The medication requires three pills at a time, twice a day, for five days. It is the first oral COVID-19 treatment that can be taken at home to be approved in Canada but Tam admitted there may be some logistical challenges getting the drug to the right people quickly enough.
“It is challenging, there is no doubt it,” Tam said. “First of all, spotting that you may have symptoms and then getting medical attention quickly.”
McMaster University infectious disease specialist Dr. Zain Chagla said supply constraints mean the impact of Paxlovid may be slow, but overall, it should start to help reduce the number of people who are becoming severely ill.
“There is certainly a lot of hope here,” he said.
Canada has a contract to get one million courses of the treatment this year but supply issues are limiting use everywhere it has been approved so far.
Procurement Minister Filomena Tassi said more than 30,000 courses of the treatment are already in Canada and will be distributed to provinces on a per-capita basis this week.
She said another 120,000 courses of the treatment will be shipped before the end of March. She did not say when the remainder of the one million doses Canada bought will come, nor would she disclose the cost, citing contract confidentiality.
Neither would Pfizer Canada, though Pfizer said in the fall the United States is paying about US$530 per treatment course.
Chagla said it’s difficult to know how many courses would be enough, but he said every one helps, particularly if there are enough available for immune-compromised people for whom vaccines don’t work very well.
Tam said because of supply constraints the Public Health Agency of Canada is asking provincial and territorial governments to prioritize the highest-risk patients for the medications.
Severely immune-compromised patients, such as transplant recipients, top the priority list. They are followed by unvaccinated people over the age of 80, and then unvaccinated people over 60 who live in long-term care, remote or rural locations or First Nations.
Tam said prioritizing unvaccinated people is scientific and rational because they are at higher risk of severe outcomes.
“I think that as health-care providers, you don’t pick and choose which patients you have coming into the hospital getting treated,” she said.

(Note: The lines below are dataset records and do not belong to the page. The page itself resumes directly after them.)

(* ===== verification/Ptrace.v ===== *)
(** * Words, registers and breakpoints of a traced process (src/tools)

    The tools of TransProc stop a process at a program point before CRIU dumps it.  They write trap instructions into its
    text with ptrace(2), which reads and writes words of eight bytes. *)
From S2P Require Import Prelude.

Module Ptrace.

(** ** Memory and registers *)
(** the memory of the process, a byte for every address *)
Definition memory : Type := Z -> Z.
Definition bytes_ok (m : memory) : Prop := forall a, 0 <= m a < 256.

(** PTRACE_PEEKTEXT, PTRACE_PEEKDATA and their counterparts *)
Definition peek (m : memory) (addr : Z) : Z := le_word 8 m addr.
Definition poke (m : memory) (addr data : Z) : memory := fun a => if (addr <=? a) && (a <? addr + 8) then le_byte data (a - addr) else m a.

(** the sources are compiled for either *)
Inductive arch := X86_64 | Aarch64.

(** what the tools use of [struct user_regs_struct]: rip or pc, rbp, and x[30] *)
Record user_regs := mk_regs { pc : Z; frame : Z; link : Z }.
Definition set_pc (r : user_regs) (a : Z) : user_regs := mk_regs a (frame r) (link r).

(** ** Breakpoints *)
(** the constant 0xFFFFFF00 is an [unsigned int] *)
Definition trap_word (ar : arch) (data : Z) : Z :=
  match ar with X86_64 => Z.lor (Z.land data 0xFFFFFF00) 0xCC | Aarch64 => 0xd4200000 end.

(** the word that was there, and the memory *)
Definition set_breakpoint (ar : arch) (m : memory) (addr : Z) : Z * memory :=
  let data := peek m addr in (data, poke m addr (trap_word ar data)).

(** of tracer.c *)
Definition remove_trap (ar : arch) (m : memory) (addr : Z) : memory :=
  let d := peek m addr in
  poke m addr (match ar with
               | X86_64 => Z.lor (Z.land d 0xFFFFFFFFFFFFFF00) 0x90
               | Aarch64 => Z.lor (Z.land d 0xFFFFFFFF00000000) 0xd503201f
               end).
(** of tracer.c, debugger.c and attach_pid.c; on aarch64 the latter two read and write the registers with PTRACE_GETREGSET and
    PTRACE_SETREGSET of a register set 0, which there is none of, so that neither does anything *)
Definition remove_breakpoint (ar : arch) (m : memory) (addr data : Z) (regs : user_regs) : memory * user_regs :=
  (poke m addr data, match ar with X86_64 => set_pc regs (u64 (pc regs - 1)) | Aarch64 => regs end).

(** of tracer2.c *)
Definition update_regs (ar : arch) (regs : user_regs) : user_regs :=
  match ar with X86_64 => set_pc regs (u64 (pc regs - 1)) | Aarch64 => set_pc regs (u64 (pc regs - 4)) end.

(** ** What the processor does *)
(** the instruction at [a] is int3, or brk with any immediate; it is nop *)
Definition traps (ar : arch) (m : memory) (a : Z) : bool :=
  match ar with X86_64 => m a =? 0xCC | Aarch64 => Z.land (le_word 4 m a) 0xFFE0001F =? 0xd4200000 end.
Definition is_nop (ar : arch) (m : memory) (a : Z) : bool :=
  match ar with X86_64 => m a =? 0x90 | Aarch64 => le_word 4 m a =? 0xd503201f end.
(** the program counter that is reported for a trap at [a] *)
Definition trap_pc (ar : arch) (a : Z) : Z := match ar with X86_64 => u64 (a + 1) | Aarch64 => a end.
(** how many bytes the trap of the compiler takes *)
Definition trap_len (ar : arch) : Z := match ar with X86_64 => 1 | Aarch64 => 4 end.

(** ** Words *)
Definition in_word (addr a : Z) : Prop := addr <= a < addr + 8.

Lemma poke_in m addr w a : in_word addr a -> poke m addr w a = le_byte w (a - addr).
Proof. intros [H1 H2]. unfold poke. by rewrite (proj2 (Z.leb_le _ _)), (proj2 (Z.ltb_lt _ _)). Qed.
Lemma poke_out m addr w a : ~ in_word addr a -> poke m addr w a = m a.
Proof.
  intros H. unfold poke. destruct ((addr <=? a) && (a <? addr + 8)) eqn:E; [|done].
  apply andb_true_iff in E as [?%Z.leb_le ?%Z.ltb_lt]. by destruct H.
Qed.

Lemma le_word_ext n m m' a : (forall i, 0 <= i < Z.of_nat n -> m (a + i) = m' (a + i)) -> le_word n m a = le_word n m' a.
Proof.
  revert a. induction n as [|n IH]; intros a H; [done|]. cbn [le_word]. rewrite (IH (a + 1)).
  - specialize (H 0 ltac:(lia)). rewrite Z.add_0_r in H. by rewrite H.
  - intros i Hi. rewrite <-!Z.add_assoc. apply H. lia.
Qed.

Lemma le_word_range n m a : (forall i, 0 <= i < Z.of_nat n -> 0 <= m (a + i) < 256) -> 0 <= le_word n m a < 256 ^ Z.of_nat n.
Proof.
  revert a. induction n as [|n IH]; intros a H; [done|]. cbn [le_word]. rewrite Nat2Z.inj_succ, Z.pow_succ_r by lia.
  pose proof (H 0 ltac:(lia)) as H0. rewrite Z.add_0_r in H0. specialize (IH (a + 1)).
  assert (0 <= le_word n m (a + 1) < 256 ^ Z.of_nat n) by (apply IH; intros i Hi; rewrite <-Z.add_assoc; apply H; lia). lia.
Qed.

(** the bytes of a word are those it was read from *)
Lemma le_byte_word n : forall m a i, (forall j, 0 <= j < Z.of_nat n -> 0 <= m (a + j) < 256) -> 0 <= i < Z.of_nat n -> le_byte (le_word n m a) i = m (a + i).
Proof.
  induction n as [|n IH]; intros m a i H Hi; [lia|]. cbn [le_word]. rewrite le_byte_ext by lia. pose proof (H 0 ltac:(lia)) as H0. rewrite Z.add_0_r in H0.
  destruct (decide (i = 0)) as [->|Hn].
  - rewrite Z.pow_0_r, Z.div_1_r, Z.add_0_r, Z.mul_comm, Z.mod_add by lia. apply Z.mod_small. lia.
  - replace i with (1 + (i - 1)) by lia. rewrite Z.pow_add_r, <-Z.div_div by (try apply Z.pow_pos_nonneg; lia). rewrite Z.pow_1_r.
    replace ((m a + 256 * le_word n m (a + 1)) / 256) with (le_word n m (a + 1)) by (rewrite (Z.mul_comm 256), Z.div_add, Z.div_small by lia; lia).
    rewrite <-le_byte_ext by lia. rewrite (IH m (a + 1) (i - 1)); [f_equal; lia| |lia]. intros j Hj. rewrite <-Z.add_assoc. apply H. lia.
Qed.

Lemma peek_poke m addr w : 0 <= w < 2 ^ 64 -> peek (poke m addr w) addr = w.
Proof.
  intros Hw. unfold peek. rewrite (le_word_bytes 8 _ _ w 0); [|lia|].
  - rewrite Z.pow_0_r, Z.div_1_r. apply Z.mod_small. done.
  - intros i Hi. rewrite poke_in by (unfold in_word; lia). by replace (addr + i - addr) with (0 + i) by lia.
Qed.

Lemma peek_ext m m' addr : (forall a, in_word addr a -> m a = m' a) -> peek m addr = peek m' addr.
Proof. intros H. apply le_word_ext. intros i Hi. apply H. unfold in_word. lia. Qed.

Lemma poke_peek m addr a : (forall b, in_word addr b -> 0 <= m b < 256) -> poke m addr (peek m addr) a = m a.
Proof.
  intros Hm. destruct (decide (addr <= a < addr + 8)) as [Ha|Ha]; [|by rewrite poke_out].
  rewrite poke_in by done. unfold peek. rewrite (le_byte_word 8); [f_equal; lia| |lia]. intros j Hj. apply Hm. unfold in_word. lia.
Qed.

Lemma le_byte_lor a b i : 0 <= i -> le_byte (Z.lor a b) i = Z.lor (le_byte a i) (le_byte b i).
Proof.
  intros Hi. unfold le_byte. rewrite Z.shiftr_lor. change 256 with (2 ^ 8). rewrite <-!Z.land_ones by lia. apply Z.land_lor_distr_l.
Qed.
Lemma le_byte_land a b i : 0 <= i -> le_byte (Z.land a b) i = Z.land (le_byte a i) (le_byte b i).
Proof.
  intros Hi. unfold le_byte. rewrite Z.shiftr_land. change 256 with (2 ^ 8). rewrite <-!Z.land_ones by lia.
  apply Z.bits_inj'. intros n Hn. rewrite !Z.land_spec. destruct (Z.testbit (Z.ones 8) n); [|by rewrite !andb_false_r]. by rewrite !andb_true_r.
Qed.
Lemma le_byte_range w i : 0 <= le_byte w i < 256.
Proof. unfold le_byte. apply Z.mod_pos_bound. done. Qed.

(** ** Breakpoints set and removed *)
Definition word_ok (m : memory) (addr : Z) : Prop := forall a, in_word addr a -> 0 <= m a < 256.

Lemma bytes_word_ok m addr : bytes_ok m -> word_ok m addr.
Proof. intros H a _. apply H. Qed.

Lemma word_of_bytes n m addr w : (n <= 8)%nat -> 0 <= w < 256 ^ Z.of_nat n -> le_word n (poke m addr w) addr = w.
Proof.
  intros Hn Hw. rewrite (le_word_bytes n _ _ w 0); [|lia|].
  - rewrite Z.pow_0_r, Z.div_1_r. by apply Z.mod_small.
  - intros i Hi. rewrite poke_in by (unfold in_word; lia). by replace (addr + i - addr) with (0 + i) by lia.
Qed.

Lemma le_byte_peek m addr i : word_ok m addr -> 0 <= i < 8 -> le_byte (peek m addr) i = m (addr + i).
Proof. intros Hm Hi. unfold peek. apply (le_byte_word 8); [|lia]. intros j Hj. apply Hm. unfold in_word. lia. Qed.

(** a case for each byte of a word *)
Ltac each_byte i Hi :=
  let H := fresh in assert (H : i = 0 \/ i = 1 \/ i = 2 \/ i = 3 \/ i = 4 \/ i = 5 \/ i = 6 \/ i = 7) by lia;
  clear Hi; repeat destruct H as [->|H]; try (subst i).

Lemma byte_land_255 b : 0 <= b < 256 -> Z.land b 255 = b.
Proof. intros H. change 255 with (Z.ones 8). rewrite Z.land_ones by lia. by apply Z.mod_small. Qed.

(** on x86-64 the mask also clears the upper half of the word *)
Lemma trap_word_x86 m addr i : word_ok m addr -> 0 <= i < 8 ->
  le_byte (trap_word X86_64 (peek m addr)) i = if decide (i = 0) then 0xCC else if decide (i < 4) then m (addr + i) else 0.
Proof.
  intros Hm Hi. unfold trap_word. rewrite le_byte_lor, le_byte_land, le_byte_peek by (try done; lia).
  assert (Hb : 0 <= m (addr + i) < 256) by (apply Hm; unfold in_word; lia). revert Hb. generalize (m (addr + i)). intros b Hb. each_byte i Hi;
    match goal with |- context [le_byte 0xFFFFFF00 ?i] => let x := eval vm_compute in (le_byte 0xFFFFFF00 i) in change (le_byte 0xFFFFFF00 i) with x;
      let y := eval vm_compute in (le_byte 0xCC i) in change (le_byte 0xCC i) with y end; cbn [decide]; rewrite ?Z.land_0_r, ?byte_land_255, ?Z.lor_0_r by done; done.
Qed.

Lemma set_breakpoint_out ar m addr a : ~ in_word addr a -> snd (set_breakpoint ar m addr) a = m a.
Proof. intros H. by apply poke_out. Qed.

Lemma set_breakpoint_traps ar m addr : word_ok m addr -> traps ar (snd (set_breakpoint ar m addr)) addr = true.
Proof.
  intros Hm. destruct ar; cbn [set_breakpoint snd traps].
  - rewrite poke_in by (unfold in_word; lia). rewrite Z.sub_diag, trap_word_x86 by (try done; lia). done.
  - cbn [trap_word]. rewrite word_of_bytes; [done|lia|done].
Qed.

(** writing the word back undoes whatever was done to it *)
Lemma restore_word m m' addr a : word_ok m addr -> (forall b, ~ in_word addr b -> m' b = m b) -> poke m' addr (peek m addr) a = m a.
Proof.
  intros Hm H. destruct (decide (addr <= a < addr + 8)) as [Ha|Ha]; [|by rewrite poke_out, H].
  rewrite poke_in by done. rewrite le_byte_peek by (try done; lia). f_equal. lia.
Qed.

Lemma remove_trap_out ar m addr a : word_ok m addr -> ~ (addr <= a < addr + trap_len ar) -> remove_trap ar m addr a = m a.
Proof.
  intros Hm Ha. unfold remove_trap. destruct (decide (addr <= a < addr + 8)) as [Hw|Hw]; [|by rewrite poke_out]. rewrite poke_in by done.
  assert (Hi : 0 <= a - addr < 8) by lia. assert (Hb : 0 <= m a < 256) by (by apply Hm).
  destruct ar; cbn [trap_len] in Ha; rewrite le_byte_lor, le_byte_land, le_byte_peek by (try done; lia); replace (addr + (a - addr)) with a by lia.
  - assert (Hn : 0 < a - addr) by lia. revert Hi Hn. generalize (a - addr). intros i Hi Hn. each_byte i Hi; try lia;
      match goal with |- context [le_byte 0x90 ?i] => change (le_byte 0xFFFFFFFFFFFFFF00 i) with 255; change (le_byte 0x90 i) with 0 end; by rewrite byte_land_255, Z.lor_0_r.
  - assert (Hn : 4 <= a - addr) by lia. revert Hi Hn. generalize (a - addr). intros i Hi Hn. each_byte i Hi; try lia;
      match goal with |- context [le_byte 0xd503201f ?i] => change (le_byte 0xFFFFFFFF00000000 i) with 255; change (le_byte 0xd503201f i) with 0 end; by rewrite byte_land_255, Z.lor_0_r.
Qed.

Lemma remove_trap_nop ar m addr : word_ok m addr -> is_nop ar (remove_trap ar m addr) addr = true.
Proof.
  intros Hm. assert (Hb : forall i, 0 <= i < 8 -> 0 <= le_byte (peek m addr) i < 256) by (intros; apply le_byte_range).
  destruct ar; cbn [is_nop]; unfold remove_trap.
  - rewrite poke_in by (unfold in_word; lia). rewrite Z.sub_diag, le_byte_lor, le_byte_land by lia. change (le_byte 0xFFFFFFFFFFFFFF00 0) with 0. by rewrite Z.land_0_r.
  - apply Z.eqb_eq. rewrite (le_word_bytes 4 _ _ 0xd503201f 0); [done|lia|]. intros i Hi. rewrite poke_in by (unfold in_word; lia).
    replace (addr + i - addr) with (0 + i) by lia. rewrite le_byte_lor, le_byte_land by lia. assert (Hi8 : 0 <= i < 8) by lia. each_byte i Hi8; try lia;
      match goal with |- context [le_byte 0xFFFFFFFF00000000 ?i] => change (le_byte 0xFFFFFFFF00000000 i) with 0 end; by rewrite Z.land_0_r.
Qed.
End Ptrace.
(** a thread that is on its way to the migration point gets there *)
Lemma arrive s t : inv s -> (t < n)%nat -> points s t = WaitTurn -> tracees s t = Returning (ret t) -> exists s', good_step s s' /\ (total n s' < total n s)%nat.
Proof using Hly.
  intros Hi Ht Hp Hc. destruct (not_counted_running s t Hi Ht) as [_ Hsu]; [by rewrite Hp|].
  assert (Hb : traps ar (mem s) (ret t) = true).
  { apply (restored_break Hly (mem s) t Ht). intros x Hx. rewrite (turn_memory s t) by (rewrite ?Hp; done). by rewrite Hp. }
  exists (trapped_at t (set_pc (R t) (trap_pc ar (ret t))) s). split.
  - apply (good_tracee _ _ t Ht). by eapply returns_to_trap.
  - unfold trapped_at. rewrite (iv_traced s Hi t Ht) by (by rewrite Hp). apply (total_less n t); [done| |].
    + intros u Hu. cbn. by rewrite fn_lookup_insert_ne.
    + cbn. rewrite fn_lookup_insert, Hp, Hc. cbn. lia.
Qed.

Lemma count_full P k f : count P k f < Z.of_nat k -> exists t, (t < k)%nat /\ P (f t) = false.
Proof using.
  induction k as [|k IH]; intros H; cbn [count] in H; [lia|]. destruct (P (f k)) eqn:E; [|by exists k; split; [lia|]].
  destruct IH as (t & Ht & Hf); [cbn [Z.b2z] in H; lia|]. exists t. split; [lia|done].
Qed.

(** while one tracer is not finished, one of them can move, or its thread *)
Lemma progress s t : inv s -> (t < n)%nat -> points s t <> Exit -> exists s', good_step s s' /\ (total n s' < total n s)%nat.
Proof using Hly.
  intros Hi Ht HE. pose proof (ly_threads Hly) as Hn. destruct (lock s) as [u|] eqn:Hl.
  - pose proof (iv_owner s Hi u Hl) as Hu. pose proof (proj1 (iv_lock s Hi u Hu) Hl) as Hh. pose proof (iv_local s Hi u Hu) as Hloc.
    destruct (points s u) eqn:Hp; try done; try (apply (advance s u Hi Hu); unfold can_go; by rewrite Hp).
    destruct Hloc as ([Hc|(r & Hc & _)] & _); [by apply (arrive s u)|]. apply (advance s u Hi Hu). unfold can_go. rewrite Hp. eauto.
  - assert (Hnh : forall u, (u < n)%nat -> holds (points s u) = false).
    { intros u Hu. destruct (holds (points s u)) eqn:E; [|done]. apply (iv_lock s Hi u Hu) in E. congruence. }
    assert (Hgo : forall u, (u < n)%nat -> points s u <> Exit -> (points s u = SpinFlag -> flag s = 1) -> (points s u = SpinDone -> trace_done s = Z.of_nat n) ->
      (points s u = SpinSuspended -> flag s = 0) -> exists s', good_step s s' /\ (total n s' < total n s)%nat).
    { intros u Hu H1 H2 H3 H4. apply (advance s u Hi Hu). unfold can_go. specialize (Hnh u Hu). destruct (points s u); try done; auto. }
    pose proof (iv_flag s Hi) as Hf. pose proof (iv_role s Hi O Hn) as Hr.
    destruct (decide (points s O = SpinDone /\ trace_done s <> Z.of_nat n)) as [[Hp Hd]|Hm].
    + pose proof (count_le counted n (points s)). pose proof (iv_done s Hi). destruct (count_full counted n (points s)) as (u & Hu & Hc); [lia|].
      apply (Hgo u Hu); intros Eu; rewrite Eu in Hc; try done. by rewrite Hf, Hp.
    + destruct (decide (points s O = Exit)) as [HO|HO].
      * apply (Hgo t Ht HE); [|intros _; apply (iv_ended s Hi O Hn); by rewrite HO|by rewrite Hf, HO].
        intros Et. assert (trace_done s = Z.of_nat n) by (apply (iv_ended s Hi O Hn); by rewrite HO).
        pose proof (count_lt counted n (points s) t Ht) as Hc. rewrite Et, <-(iv_done s Hi) in Hc. specialize (Hc eq_refl). lia.
      * apply (Hgo O Hn HO); intros E0; [by rewrite Hf, E0| |by rewrite E0 in Hr]. destruct (decide (trace_done s = Z.of_nat n)); [done|tauto].
Qed.

Lemma completes s : inv s -> exists s', rtc good_step s s' /\ inv s' /\ forall t, (t < n)%nat -> points s' t = Exit.
Proof using Hly.
  remember (total n s) as k eqn:Hk. revert s Hk. induction (lt_wf k) as [k _ IH]. intros s -> Hi.
  destruct (decide (Forall (fun t => points s t = Exit) (seq 0 n))) as [Hall|Hnot].
  - exists s. split; [done|]. split; [done|]. intros t Ht. rewrite list.Forall_forall in Hall. apply Hall, elem_of_seq. lia.
  - apply not_Forall_Exists in Hnot; [|apply _]. apply list.Exists_exists in Hnot as (t & Hin%elem_of_seq & Hne).
    destruct (progress s t Hi) as (s1 & Hs & Hlt); [lia|done|]. destruct (IH (total n s1) Hlt s1 eq_refl) as (s' & H1 & H2).
    { eapply good_inv; [|done]. by apply rtc_once. }
    exists s'. split; [by eapply rtc_l|done].
Qed.

Lemma good_steps s s' : rtc good_step s s' -> rtc (step ar n indicator trap_addr fixed) s s'.
Proof using.
  intros H. eapply rtc_subrel; [|exact H]. intros x y [t Ht Hs|t Ht Hs]; [by eapply step_tracer|by eapply step_tracee].
Qed.

(** a tracer has left with the mutex *)
Record stuck (t : nat) (s : state) : Prop := {
  sk_lock : lock s = Some t;
  sk_point : forall u, (u < n)%nat -> points s u <> Suspend /\ holds (points s u) = false;
  sk_suspended : suspended s = false;
}.

Lemma stuck_goto t s s' u p' : stuck t s -> (u < n)%nat -> points s' = <[u := p']> (points s) -> lock s' = lock s -> suspended s' = suspended s ->
  p' <> Suspend -> holds p' = false -> stuck t s'.
Proof using.
  intros [H1 H2 H3] Hu Hp Hl Hs Hn Hh. split; [congruence| |congruence]. intros v Hv. rewrite Hp.
  destruct (decide (v = u)) as [->|Hne]; [by rewrite fn_lookup_insert|]. rewrite fn_lookup_insert_ne by done. auto.
Qed.

Lemma stuck_tracer ok t u s s' : stuck t s -> (u < n)%nat -> tracer_step ar n indicator trap_addr ok u s = Some s' -> stuck t s'.
Proof using.
  intros Hk Hu Hs. pose proof (sk_lock t s Hk) as Hl. destruct (sk_point t s Hk u Hu) as [Hns Hnh].
  assert (Hexit : forall s1, points s1 = points s -> lock s1 = lock s -> suspended s1 = suspended s -> stuck t (tracer_exit ar trap_addr u s1)).
  { intros s1 E1 E2 E3. destruct (exit_fields u s1) as (F1 & _ & F3 & F4). apply (stuck_goto t s _ u Exit Hk Hu); try done; congruence. }
  unfold tracer_step in Hs. rewrite Hl in Hs. destruct (points s u) eqn:Hp; try done;
    repeat match goal with H : context [match ?x with _ => _ end] |- _ => destruct x eqn:? end; try done; injection Hs as <-;
    first [done | by apply Hexit | (eapply stuck_goto; [exact Hk|exact Hu|reflexivity|done..])].
Qed.

Lemma tracee_lock t s s' : tracee_step ar fixed t s s' -> lock s' = lock s.
Proof using. intros []; unfold trapped_at; try destruct (traced s t); done. Qed.

Lemma steps_stuck t s s' : rtc (step ar n indicator trap_addr fixed) s s' -> stuck t s -> stuck t s'.
Proof using.
  induction 1 as [s|s s1 s2 Hst _ IH]; [done|]. intros H. apply IH. destruct Hst as [ok u Hu Hs|u Hu Hs]; [by eapply stuck_tracer|].
  destruct (tracee_points _ _ _ Hs) as (E1 & _ & E3). pose proof (tracee_lock _ _ _ Hs). destruct H as [H1 H2 H3].
  split; [congruence| |congruence]. by rewrite E1.
Qed.

Lemma cont_fails s s1 t : inv s -> (t < n)%nat -> points s t = ContTurn -> tracer_step ar n indicator trap_addr false t s = Some s1 -> stuck t s1.
Proof using Hly.
  intros Hi Ht Hp Hs. unfold tracer_step in Hs. rewrite Hp in Hs. destruct (not_counted_running s t Hi Ht) as [He Hsu]; [by rewrite Hp|].
  injection Hs as <-. destruct (exit_fields t s) as (E1 & _ & E3 & E4). pose proof (holder s t Hi Ht) as Hl. rewrite Hp in Hl. split.
  - rewrite E4. auto.
  - intros u Hu. rewrite E1. destruct (decide (u = t)) as [->|Hne]; [by rewrite fn_lookup_insert|]. rewrite fn_lookup_insert_ne by done. split.
    + intros E. specialize (He u Hu). by rewrite E in He.
    + destruct (holds (points s u)) eqn:Eh; [|done]. apply (iv_lock s Hi u Hu) in Eh. rewrite Hl in Eh by done. congruence.
  - congruence.
Qed.
End Step.
End Safety.



(** C35: When PTRACE_CONT fails in a tracer's turn, it returns with the mutex locked: no other tracer gets its turn, and the process is never suspended. *)
Theorem cont_failure_keeps_mutex ar n indicator trap_addr fixed m0 R s s1 s2 s3 t : layout ar n indicator trap_addr fixed m0 R -> trapped n fixed m0 R s ->
  rtc (good_step ar n indicator trap_addr fixed) s s1 -> (t < n)%nat -> points s1 t = ContTurn -> tracer_step ar n indicator trap_addr false t s1 = Some s2 ->
  rtc (step ar n indicator trap_addr fixed) s2 s3 -> points s2 t = Exit /\ lock s3 = Some t /\ suspended s3 = false.
Proof.
  intros Hly Htr Hst Ht Hp Hs Hst'. pose proof (trapped_inv ar n indicator trap_addr fixed m0 R Hly s Htr) as Hi0.
  pose proof (good_inv ar n indicator trap_addr fixed m0 R Hly s s1 Hst Hi0) as Hi.
  pose proof (cont_fails ar n indicator trap_addr fixed m0 R Hly s1 s2 t Hi Ht Hp Hs) as Hk.
  pose proof (steps_stuck ar n indicator trap_addr fixed t s2 s3 Hst' Hk) as [H1 _ H3]. split; [|done].
  unfold tracer_step in Hs. rewrite Hp in Hs. injection Hs as <-. destruct (exit_fields ar trap_addr t s1) as (-> & _). apply fn_lookup_insert.
Qed.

Chagla said keeping unvaccinated patients out of hospital is a big help to everyone from a health-care resources perspective, and noted for most patients, being vaccinated means they aren’t at high risk for serious illness.
“Getting two or three doses of vaccine probably are like having Paxlovid in your system all the time (in terms of) preventing people from getting seriously ill,” he said.
The United States Food and Drug Administration authorized Paxlovid for patients as young as 12 years old but Health Canada said the company did not submit any safety or efficacy data for that age group so it can’t be authorized for people younger than 18 at this time.
Health Canada also says the treatment isn’t to be used on patients already in hospital with severe or critical COVID-19 or as a prevention treatment before or after someone is exposed to the virus. It is also not to be given to a patient for more than five days.
It warns there are some potentially severe drug interactions between Paxlovid and other medications prescribed for ailments including prostate cancer and heart problems and narcotics including fentanyl.
This report by The Canadian Press was first published Jan. 17, 2022.
Mia Rabson, The Canadian Press
Note to readers: This is a corrected story. A previous version said two tablets were taken twice a day for five days.